July 11, 1993|SUSAN SALTER REYNOLDS

SONGBIRDS, TRUFFLES, AND WOLVES: An American Naturalist in Italy by Gary Paul Nabhan. (Pantheon: $22: 227 pp.) In September of 1990, Nabhan, a desert naturalist and writer, took a pilgrimage across 200 miles of Tuscany and Umbria, the route of Saint Francis, from La Verna, east of Florence, to Assisi. Saint Francis, patron saint of ecology "should have inspired his followers to greater sensitivity toward the land and its creatures," Nabhan writes.
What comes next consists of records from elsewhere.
(* ===== verification/Bist.v ===== *)
(** * Built-in self test gateware

    Models [src/rowhammer_tester/gateware/bist.py]: the address selector and the
    data inverter, the [Writer] that fills the memory with a pattern and the
    [Reader] that checks it, and [src/rowhammer_tester/gateware/rowhammer.py].
    A cycle function per module as in [Executor]; DMA engines and FIFOs are
    LiteDRAM's and LiteX's and appear as inputs. *)

From S2P Require Import Prelude.

(** Parameters of a BIST module: widths and contents of the pattern memories,
    and the position of the row bits used for inversion. *)
Record bist_cfg := BistCfg {
  mem_depth : Z;            (* of the pattern memories *)
  addr_width : Z;           (* of DMA addresses *)
  data_width : Z;
  rowbits : Z;
  row_shift : Z;
}.

(** Control registers, constant during an operation. *)
Record bist_csr := BistCsr {
  modulo : bool;
  count : Z;
  mem_mask : Z;
  data_mask : Z;
  data_div : Z;
  divisor_mask : Z;
  selection_mask : Z;
}.

(** [RowDataInverter.__init__] accepts at most 6 row bits. *)
Definition RowDataInverter_init (rowbits : Z) : result unit := passert (rowbits <=? 6).

(** ** Address selector and inverter *)
Record inv_regs := InvRegs {
  decoder_i : Z;
  selected : bool;
  data_out : Z;
}.

Section inverter.
Context {M : Migen} (cfg : bist_cfg) (csr : bist_csr).

(** [AddressSelector] on the row bits of an address. *)
Definition AddressSelector_cycle (address : Z) (r : inv_regs) : Z * bool :=
  (Z.land address (divisor_mask csr),
   negb (Z.land (selection_mask csr) (onehot (decoder_i r)) =? 0)).

Definition RowDataInverter_cycle (addr data_in : Z) (r : inv_regs) : inv_regs :=
  let '(i, sel) := AddressSelector_cycle (slice addr (row_shift cfg) (rowbits cfg)) r in
  InvRegs i sel (if selected r then trunc (data_width cfg) (Z.lnot data_in) else data_in).

(** What the inverter computes for a stable address and data. *)
Definition row_selected (addr : Z) : bool :=
  Z.testbit (selection_mask csr)
    (Z.land (slice addr (row_shift cfg) (rowbits cfg)) (divisor_mask csr)).
Definition inverted (addr data : Z) : Z :=
  if row_selected addr then trunc (data_width cfg) (Z.lnot data) else data.
End inverter.

(** [Signal(max=pattern_mem.data.depth)]. *)
Definition mask_bits (cfg : bist_cfg) : Z := signal_max_bits (mem_depth cfg).

(** ** Writer *)
Inductive writer_fsm :=
  W_READY | W_COMPUTE_MEM_ADDR | W_WAIT_FOR_DRAM_ADDR | W_COMPUTE_DRAM_ADDR | W_INVERT_COMPUTE | W_SEND.

#[global] Instance writer_fsm_eq_dec : EqDecision writer_fsm.
Proof. solve_decision. Defined.

Record writer_regs := WriterRegs {
  w_fsm : writer_fsm;
  cmd_counter : Z;
  mem_addr : Z;
  dram_addr : Z;
  wait_counter : Z;
  w_port : Z;               (* address latched by the two pattern memory ports *)
  w_inv : inv_regs;
  last_address : Z;
}.

Record writer_in := WriterIn { w_start : bool; sink_ready : bool }.

Section writer.
Context {M : Migen} (cfg : bist_cfg) (csr : bist_csr) (data_mem addr_mem : Z → Z).

(** The FSM: next state, [cmd_counter], [mem_addr], [dram_addr] and
    [wait_counter]. *)
Definition writer_next (i : writer_in) (s : writer_regs) : writer_fsm * Z * Z * Z * Z :=
  let keep f := (f, cmd_counter s, mem_addr s, dram_addr s, wait_counter s) in
  match w_fsm s with
  | W_READY =>
      if w_start i then (W_COMPUTE_MEM_ADDR, 0, 0, dram_addr s, wait_counter s) else keep W_READY
  | W_COMPUTE_MEM_ADDR =>
      let m := if negb (modulo csr)
               then Z.land (slice (cmd_counter s) 0 (mask_bits cfg)) (data_mask csr)
               else mem_addr s in
      (if count csr <=? cmd_counter s then W_READY else W_WAIT_FOR_DRAM_ADDR,
       cmd_counter s, m, dram_addr s, wait_counter s)
  | W_WAIT_FOR_DRAM_ADDR => keep W_COMPUTE_DRAM_ADDR
  | W_COMPUTE_DRAM_ADDR =>
      (W_INVERT_COMPUTE, cmd_counter s, mem_addr s,
       trunc (addr_width cfg) (addr_mem (w_port s) + Z.land (cmd_counter s) (mem_mask csr)), 0)
  | W_INVERT_COMPUTE =>
      (if wait_counter s =? 2 then W_SEND else W_INVERT_COMPUTE,
       cmd_counter s, mem_addr s, dram_addr s, trunc 2 (wait_counter s + 1))
  | W_SEND =>
      if sink_ready i then
        (W_COMPUTE_MEM_ADDR, trunc 32 (cmd_counter s + 1),
         if modulo csr && (mem_addr s =? data_div csr) then 0
         else if modulo csr then trunc (mask_bits cfg) (mem_addr s + 1) else mem_addr s,
         dram_addr s, wait_counter s)
      else keep W_SEND
  end.

(** The transfer that the DMA accepts in a cycle. *)
Definition writer_transfer (i : writer_in) (s : writer_regs) : option (Z * Z) :=
  if bool_decide (w_fsm s = W_SEND) && sink_ready i then Some (dram_addr s, data_out (w_inv s)) else None.

Definition writer_cycle (i : writer_in) (s : writer_regs) : option (Z * Z) * writer_regs :=
  let '(f, c, m, d, w) := writer_next i s in
  let x := writer_transfer i s in
  (x, WriterRegs f c m d w (mem_addr s)
        (RowDataInverter_cycle cfg csr (dram_addr s) (data_mem (w_port s)) (w_inv s))
        (match x with Some _ => dram_addr s | None => last_address s end)).

(** The transfers of a run, in order. *)
Fixpoint writer_run (ins : list writer_in) (s : writer_regs) : list (Z * Z) * writer_regs :=
  match ins with
  | [] => ([], s)
  | i :: ins' =>
      let '(x, s1) := writer_cycle i s in
      let '(xs, s2) := writer_run ins' s1 in
      (option_list x ++ xs, s2)
  end.

(** *** Specification: transfer number [k] *)
Definition pattern_index (k : Z) : Z :=
  if modulo csr then k mod (data_div csr + 1)
  else Z.land (slice k 0 (mask_bits cfg)) (data_mask csr).
Definition transfer_address (k : Z) : Z :=
  trunc (addr_width cfg) (addr_mem (pattern_index k) + Z.land k (mem_mask csr)).
Definition transfer (k : Z) : Z * Z :=
  (transfer_address k, inverted cfg csr (transfer_address k) (data_mem (pattern_index k))).
Definition transfers (n : Z) : list (Z * Z) := transfer ∘ Z.of_nat <$> seq 0 (Z.to_nat n).
End writer.

(** ** Reader: address FSM *)
Inductive reader_addr_fsm :=
  RA_READY | RA_COMPUTE_MEM_ADDR | RA_WAIT_FOR_DRAM_ADDR | RA_COMPUTE_DRAM_ADDR
  | RA_PUSH_TO_FIFO | RA_PUSH_TO_DMA.

Record reader_addr_regs := ReaderAddrRegs {
  ra_fsm : reader_addr_fsm;
  counter_addr : Z;
  ra_mem_addr : Z;
  ra_dram_addr : Z;
  ra_port : Z;
}.

(** Inputs: start, the address FIFO's and the DMA's ready. *)
Record reader_addr_in := ReaderAddrIn { ra_start : bool; fifo_ready : bool; dma_ready : bool }.

(** Outputs: the addresses that the FIFO and the DMA accept. *)
Record reader_addr_out := ReaderAddrOut { to_fifo : option Z; to_dma : option Z }.

Section reader_addr.
Context (cfg : bist_cfg) (csr : bist_csr) (addr_mem : Z → Z).

Definition reader_addr_cycle (i : reader_addr_in) (s : reader_addr_regs)
    : reader_addr_out * reader_addr_regs :=
  let none := ReaderAddrOut None None in
  let next f c m d := ReaderAddrRegs f c m d (ra_mem_addr s) in
  let keep f := next f (counter_addr s) (ra_mem_addr s) (ra_dram_addr s) in
  match ra_fsm s with
  | RA_READY =>
      (none, if ra_start i then next RA_COMPUTE_MEM_ADDR 0 0 (ra_dram_addr s) else keep RA_READY)
  | RA_COMPUTE_MEM_ADDR =>
      let m := if negb (modulo csr)
               then Z.land (slice (counter_addr s) 0 (mask_bits cfg)) (data_mask csr)
               else ra_mem_addr s in
      (none, next (if count csr <=? counter_addr s then RA_READY else RA_WAIT_FOR_DRAM_ADDR)
               (counter_addr s) m (ra_dram_addr s))
  | RA_WAIT_FOR_DRAM_ADDR => (none, keep RA_COMPUTE_DRAM_ADDR)
  | RA_COMPUTE_DRAM_ADDR =>
      (none, next RA_PUSH_TO_FIFO (counter_addr s) (ra_mem_addr s)
               (trunc (addr_width cfg) (addr_mem (ra_port s) + Z.land (counter_addr s) (mem_mask csr))))
  | RA_PUSH_TO_FIFO =>
      if fifo_ready i then (ReaderAddrOut (Some (ra_dram_addr s)) None, keep RA_PUSH_TO_DMA)
      else (none, keep RA_PUSH_TO_FIFO)
  | RA_PUSH_TO_DMA =>
      if dma_ready i then
        (ReaderAddrOut None (Some (ra_dram_addr s)),
         next RA_COMPUTE_MEM_ADDR (trunc 32 (counter_addr s + 1))
           (if modulo csr && (ra_mem_addr s =? data_div csr) then 0
            else if modulo csr then trunc (mask_bits cfg) (ra_mem_addr s + 1) else ra_mem_addr s)
           (ra_dram_addr s))
      else (none, keep RA_PUSH_TO_DMA)
  end.

(** The addresses accepted by the FIFO and by the DMA during a run. *)
Fixpoint reader_addr_run (ins : list reader_addr_in) (s : reader_addr_regs)
    : list Z * list Z * reader_addr_regs :=
  match ins with
  | [] => ([], [], s)
  | i :: ins' =>
      let '(o, s1) := reader_addr_cycle i s in
      let '(fs, ds, s2) := reader_addr_run ins' s1 in
      (option_list (to_fifo o) ++ fs, option_list (to_dma o) ++ ds, s2)
  end.
End reader_addr.

(** ** Reader: pattern FSM *)
Inductive reader_fsm :=
  R_READY | R_COMPUTE_MEM_ADDR | R_WAIT_FOR_DRAM_ADDR | R_INVERT_COMPUTE | R_RD_DATA | R_WR_ERR.

#[global] Instance reader_fsm_eq_dec : EqDecision reader_fsm.
Proof. solve_decision. Defined.

(** An error: offset, data read, data expected. *)
Record reader_regs := ReaderRegs {
  r_fsm : reader_fsm;
  counter_gen : Z;
  data_mem_addr : Z;
  r_wait : Z;
  r_port : Z;
  r_inv : inv_regs;              (* data_out is data_expected *)
  error_count : Z;
  error_sink : Z * Z * Z;        (* registers before the error FIFO *)
}.

(** Inputs: the head of the address FIFO, the DMA's data, the error FIFO. *)
Record reader_in := ReaderIn {
  r_start : bool;
  af_valid : bool;
  af_address : Z;
  rd_valid : bool;
  rd_data : Z;
  ef_ready : bool;
  skip_fifo : bool;
}.

(** Outputs: whether the word is taken from the DMA and the address FIFO, and
    the error that the error FIFO accepts. *)
Record reader_out := ReaderOut { r_pop : bool; r_error : option (Z * Z * Z) }.

Section reader.
Context {M : Migen} (cfg : bist_cfg) (csr : bist_csr) (data_mem : Z → Z).

Definition reader_cycle (i : reader_in) (s : reader_regs) : reader_out * reader_regs :=
  let inv' := RowDataInverter_cycle cfg csr (af_address i) (data_mem (r_port s)) (r_inv s) in
  let next f c m w ec es := ReaderRegs f c m w (data_mem_addr s) inv' ec es in
  let keep f := next f (counter_gen s) (data_mem_addr s) (r_wait s) (error_count s) (error_sink s) in
  let quiet := ReaderOut false None in
  match r_fsm s with
  | R_READY =>
      (quiet, if r_start i then next R_COMPUTE_MEM_ADDR 0 0 (r_wait s) 0 (error_sink s) else keep R_READY)
  | R_COMPUTE_MEM_ADDR =>
      let m := if negb (modulo csr)
               then trunc (mask_bits cfg) (Z.land (counter_gen s) (data_mask csr)) else data_mem_addr s in
      (quiet, next (if count csr <=? counter_gen s then R_READY else R_WAIT_FOR_DRAM_ADDR)
                (counter_gen s) m (r_wait s) (error_count s) (error_sink s))
  | R_WAIT_FOR_DRAM_ADDR =>
      (quiet, if af_valid i
              then next R_INVERT_COMPUTE (counter_gen s) (data_mem_addr s) 0 (error_count s) (error_sink s)
              else keep R_WAIT_FOR_DRAM_ADDR)
  | R_INVERT_COMPUTE =>
      (quiet, next (if r_wait s =? 2 then R_RD_DATA else R_INVERT_COMPUTE)
                (counter_gen s) (data_mem_addr s) (trunc 2 (r_wait s + 1)) (error_count s) (error_sink s))
  | R_RD_DATA =>
      if rd_valid i then
        let expected := data_out (r_inv s) in
        let c := trunc 32 (counter_gen s + 1) in
        (ReaderOut true None,
         if negb (rd_data i =? expected) then
           next (if skip_fifo i then R_COMPUTE_MEM_ADDR else R_WR_ERR) c (data_mem_addr s) (r_wait s)
             (trunc 32 (error_count s + 1)) (af_address i, rd_data i, expected)
         else next R_COMPUTE_MEM_ADDR c (data_mem_addr s) (r_wait s) (error_count s) (error_sink s))
      else (quiet, keep R_RD_DATA)
  | R_WR_ERR =>
      (ReaderOut false (if ef_ready i then Some (error_sink s) else None),
       keep (if ef_ready i || skip_fifo i then R_COMPUTE_MEM_ADDR else R_WR_ERR))
  end.

Fixpoint reader_run (ins : list reader_in) (s : reader_regs) : list (Z * Z * Z) * reader_regs :=
  match ins with
  | [] => ([], s)
  | i :: ins' =>
      let '(o, s1) := reader_cycle i s in
      let '(errs, s2) := reader_run ins' s1 in
      (option_list (r_error o) ++ errs, s2)
  end.
End reader.

(** ** Reader: error FSM *)
Record error_regs := ErrorRegs { e_valid : bool; error_reg : Z * Z * Z }.

(** Inputs: the head of the error FIFO and [error_continue]. *)
Record error_in := ErrorIn { es_valid : bool; es_error : Z * Z * Z; e_ready : bool; e_skip : bool }.

(** Whether the FIFO's head is taken, and the next registers. *)
Definition error_cycle (i : error_in) (s : error_regs) : bool * error_regs :=
  if negb (e_valid s) then
    if es_valid i then (true, if negb (e_skip i) then ErrorRegs true (es_error i) else s)
    else (false, s)
  else if e_ready i && es_valid i then
    (true, if negb (e_skip i) then ErrorRegs true (es_error i) else ErrorRegs false (error_reg s))
  else if e_ready i then (false, ErrorRegs false (error_reg s))
  else (false, s).

(** The errors taken from the FIFO and the errors that the user acknowledged
    ([error_continue] while an error is presented) during a run. *)
Fixpoint error_run (ins : list error_in) (s : error_regs)
    : list (Z * Z * Z) * list (Z * Z * Z) * error_regs :=
  match ins with
  | [] => ([], [], s)
  | i :: ins' =>
      let '(pop, s1) := error_cycle i s in
      let '(taken, acked, s2) := error_run ins' s1 in
      ((if pop then es_error i :: taken else taken),
       (if e_valid s && e_ready i then error_reg s :: acked else acked), s2)
  end.

(** ** RowHammer DMA *)
Module RowHammerDMA.
Record csrs := Csrs { enabled : bool; address1 : Z; address2 : Z; count_we : bool }.

(** The address and valid signals towards the DMA in a cycle. *)
Definition sink (c : csrs) (counter : Z) : bool * Z :=
  (enabled c, if Z.testbit counter 0 then address2 c else address1 c).

(** [count_we] is asserted when the count register is accessed. *)
Definition cycle (c : csrs) (ready : bool) (counter : Z) : Z :=
  if enabled c then
    if (sink c counter).1 && ready then trunc 32 (counter + 1) else counter
  else if count_we c then 0 else counter.

(** The addresses accepted while the module is enabled. *)
Fixpoint run (a1 a2 : Z) (readys : list bool) (counter : Z) : list Z * Z :=
  match readys with
  | [] => ([], counter)
  | r :: readys' =>
      let c := Csrs true a1 a2 false in
      let '(xs, counter') := run a1 a2 readys' (cycle c r counter) in
      (if r then (sink c counter).2 :: xs else xs, counter')
  end.
End RowHammerDMA.
(** Parsing it gives the bytes of all pages in order; in particular the assertion
    on increasing addresses holds across pages. *)
Lemma pages_parsed rows n :
  (0 < n ≤ 16)%nat → (∀ page, 0 ≤ page < n → page_rows (rows page)) →
  parse_hexdump (pages_text rows n) = Ok (zrange n ≫= fun page => mjoin (dr_bytes <$> rows page)).
Proof.
  intros Hn Hs. destruct (spd_rows_ok rows n ltac:(lia) Hs) as [Hinc Hall].
  assert (Forall row_ok (spd_rows rows n)) as Hok by (eapply Forall_impl; [exact Hall|]; by intros r [? _]).
  destruct n as [|n]; [lia|]. pose proof (spd_rows_nonempty rows n Hs) as Hne. unfold parse_hexdump.
  assert (split_on newline (pages_text rows (S n)) = [] :: (dump_line <$> spd_rows rows (S n)) ++ []) as ->.
  { rewrite app_nil_r. unfold pages_text. cbn [split_on]. rewrite bool_decide_true, split_join; [done| | |done].
    - by destruct (spd_rows rows (S n)).
    - apply Forall_forall. intros l (r & -> & Hr)%list_elem_of_fmap. rewrite Forall_forall in Hok. by apply dump_line_newline, Hok. }
  cbn [hexdump_lines]. change (is_dump_line []) with false. cbn [negb andb].
  rewrite hexdump_rows by done. f_equal. unfold spd_rows. clear. induction (zrange (S n)) as [|page l IH]; [done|].
  rewrite !bind_cons, fmap_app, join_app, <- IH. f_equal. by rewrite <- list_fmap_compose.
Qed.

(** ** Fields *)

(** The field of a byte or word is a slice of its bits. *)
Lemma get_bits_slice bits first last :
  0 ≤ first ≤ last → get_bits bits first last = bits / 2 ^ first mod 2 ^ (last - first + 1).
Proof.
  intros H. unfold get_bits. set (k := last - first + 1).
  replace (Z.shiftl 1 k - 1) with (Z.ones k) by (unfold Z.ones; lia).
  apply Z.bits_inj'. intros i Hi. rewrite <- Z.shiftr_div_pow2, Z.shiftr_spec, Z.land_spec, Z.shiftl_spec by lia.
  replace (i + first - first) with i by lia. destruct (decide (i < k)).
  - rewrite Z.mod_pow2_bits_low, Z.shiftr_spec, Z.ones_spec_low by lia. by rewrite andb_true_r.
  - rewrite Z.mod_pow2_bits_high, Z.ones_spec_high by lia. by rewrite andb_false_r.
Qed.

Lemma get_bits_bit bits i : 0 ≤ i → negb (get_bits bits i i =? 0) = Z.testbit bits i.
Proof.
  intros Hi. rewrite get_bits_slice by lia.
  replace (i - i + 1) with 1 by lia. change (2 ^ 1) with 2. rewrite <- Z.testbit_spec' by lia. by destruct (Z.testbit bits i).
Qed.

(** The latencies printed are those whose bit is set in bytes 24 to 28. *)
Lemma testbit_le_bytes l : Forall (fun x => 0 ≤ x < 256) l → ∀ i, 0 ≤ i →
  Z.testbit (foldr (fun x acc => x + 256 * acc) 0 l) i
  = from_option (fun x => Z.testbit x (i mod 8)) false (l !! Z.to_nat (i / 8)).
Proof.
  induction 1 as [|x l Hx _ IH]; intros i Hi; [by rewrite Z.testbit_0_l|]. cbn [foldr].
  set (acc := foldr _ 0 l) in *. replace (x + 256 * acc) with (x + acc * 2 ^ 8) by lia.
  destruct (decide (i < 8)).
  - rewrite Z.div_small, Z.mod_small by lia. cbn. rewrite <- (Z.mod_pow2_bits_low _ 8), Z.mod_add, Z.mod_small by lia. done.
  - replace i with ((i - 8) + 8) at 1 by lia. rewrite <- Z.shiftr_spec, Z.shiftr_div_pow2, Z.div_add, Z.div_small by lia.
    rewrite Z.add_0_l, IH by lia. replace (i / 8) with ((i - 8) / 8 + 1) by (rewrite <- (Z.div_add (i - 8) 1 8) by lia; f_equal; lia).
    replace (i mod 8) with ((i - 8) mod 8) by (rewrite <- (Z.mod_add (i - 8) 1 8) by lia; f_equal; lia).
    replace (Z.to_nat ((i - 8) / 8 + 1)) with (S (Z.to_nat ((i - 8) / 8))) by (pose proof (Z.div_pos (i - 8) 8); lia). done.
Qed.

Lemma supported_cl_exact b cl :
  Forall (fun x => 0 ≤ x < 256) b →
  cl ∈ decode_supported_cl b ↔ ∃ i x, 0 ≤ i < 40 ∧ cl = 20 + 2 * i ∧ b !! Z.to_nat (24 + i / 8) = Some x ∧ Z.testbit x (i mod 8) = true.
Proof.
  intros Hb. unfold decode_supported_cl. rewrite list_elem_of_fmap.
  assert (∀ i, 0 ≤ i < 40 → bytes_at b 24 29 !! Z.to_nat (i / 8) = b !! Z.to_nat (24 + i / 8)) as Hl.
  { intros i Hi. pose proof (Z.div_pos i 8). pose proof (Z.div_lt_upper_bound i 8 5). unfold bytes_at.
    rewrite lookup_take_lt, lookup_drop by lia. f_equal. lia. }
  assert (∀ i, 0 ≤ i < 40 → negb (get_bits (foldr (fun x acc => x + 256 * acc) 0 (bytes_at b 24 29)) i i =? 0) = true
    ↔ ∃ x, b !! Z.to_nat (24 + i / 8) = Some x ∧ Z.testbit x (i mod 8) = true) as Hbit.
  { intros i Hi. rewrite get_bits_bit, testbit_le_bytes, Hl by (lia || by apply Forall_take, Forall_drop).
    destruct (b !! Z.to_nat (24 + i / 8)) as [x|]; cbn; naive_solver. }
  split.
  - intros (i & -> & [H Hi%elem_of_zrange]%list_elem_of_filter). apply Hbit in H as (x & ? & ?); [|done]. by exists i, x.
  - intros (i & x & Hi & -> & ? & ?). exists i. split; [done|]. apply list_elem_of_filter. rewrite elem_of_zrange.
    split; [|done]. apply Hbit; [done|]. by exists x.
Qed.
(* ===== verification/BistHost.v ===== *)
(** * Self test from the host

    [hw_memset] and [hw_memtest] of [src/rowhammer_tester/scripts/utils.py] as
    programs for a [Device], with their polling loops.  On the board of
    [BistBoard] both always end (the fuel of their loops is bounded by the work of
    the hardware), the memory holds the pattern, and the errors returned are
    exactly the words that changed. *)

From S2P Require Import Prelude Bist BistFacts HostBist Device BistBoard BistBoardFacts.
#[local] Open Scope Z_scope.

(** ** Programs *)
Section programs.
Context `{D : Device} {W : MemWrite} (fuel : nat).

(** [_progress(wb.regs.<r>.read(), max)] divides by the maximum. *)
Definition progress (r : string) (max : Z) : host unit :=
  _ ← rd r; lift (if max =? 0 then Raise ZeroDivisionError else Ok tt).

(** The pattern and start address for both modules. *)
Definition write_patterns (nbytes pattern offset : Z) : host unit :=
  mem_write "writer_pattern_data" (replicate (Z.to_nat (nbytes / 4)) pattern) ;;
  mem_write "writer_pattern_addr" [offset / nbytes] ;;
  mem_write "reader_pattern_data" (replicate (Z.to_nat (nbytes / 4)) pattern) ;;
  mem_write "reader_pattern_addr" [offset / nbytes].

Definition wait_writer (count : Z) : host unit :=
  loop fuel tt (fun _ =>
    v ← rd "writer_ready";
    if negb (v =? 0) then mret (true, tt)
    else progress "writer_done" count ;; sleep ;; mret (false, tt)).

Definition hw_memset (phy : phy_settings) (offset size : Z) (patterns : list Z) : host unit :=
  '(nbytes, pattern) ← lift (check_args phy size patterns);
  v ← rd "writer_ready"; hassert (v =? 1) ;;
  wr "writer_mem_mask" 4294967295 ;;
  write_patterns nbytes pattern offset ;;
  wr "writer_data_mask" 0 ;;
  let count := size / nbytes in
  wr "writer_count" count ;;
  wr "writer_start" 1 ;;
  wait_writer count ;;
  progress "writer_done" count.
(* ===== verification/MemBist.v ===== *)
(** * The self test of the self test

    Models [src/rowhammer_tester/scripts/mem_bist.py]: [--test-modules] fills the
    memory through the BIST, flips a bit in randomly chosen words through the bus and
    checks that the BIST reports exactly these words, in order; [--test-memory] fills
    and checks the memory with twenty patterns.  Also [run_bist] of
    [src/rowhammer_tester/scripts/benchmark.py], which runs the same operations for
    time measurements.  Random numbers are a parameter; printing is left out.  The
    theorems are about the board of [BistBoard], whose memory is also on the bus:
    what is written there reaches the DRAM. *)

From stdpp Require Import sorting.
From S2P Require Import Prelude Bist BistFacts HostBist Device BistBoard BistBoardFacts BistHost.
#[local] Open Scope Z_scope.

(** [wb.read(address)] and [wb.write(address, value)] of one word. *)
Class WordAccess `{Device} := {
  read_word : Z → host Z;
  write_word : Z → Z → host unit;
}.

Section programs.
Context `{D : Device} {W : MemWrite} {A : WordAccess} (fuel : nat).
Instead, the Franciscan Way is paved with disappointments, as the Mediterranean region is one of the best examples of the "Western tendency to control or kill wild nature." Like all good travel books, this is also about leaving things behind--in Nabhan's case a lost marriage, and a period of his life in which he attached himself to causes and ideologies. "I wanted everyone to become born-again environmentalists," he writes, and toward the end of his walk: "I had become a pilgrim to seek out my feelings about the wild spirit and the institutions that are built around it; these sooner or later contain it, unless they are constantly reopened to the larger world." And so Nabhan follows the path of a saint to learn how to become a heretic.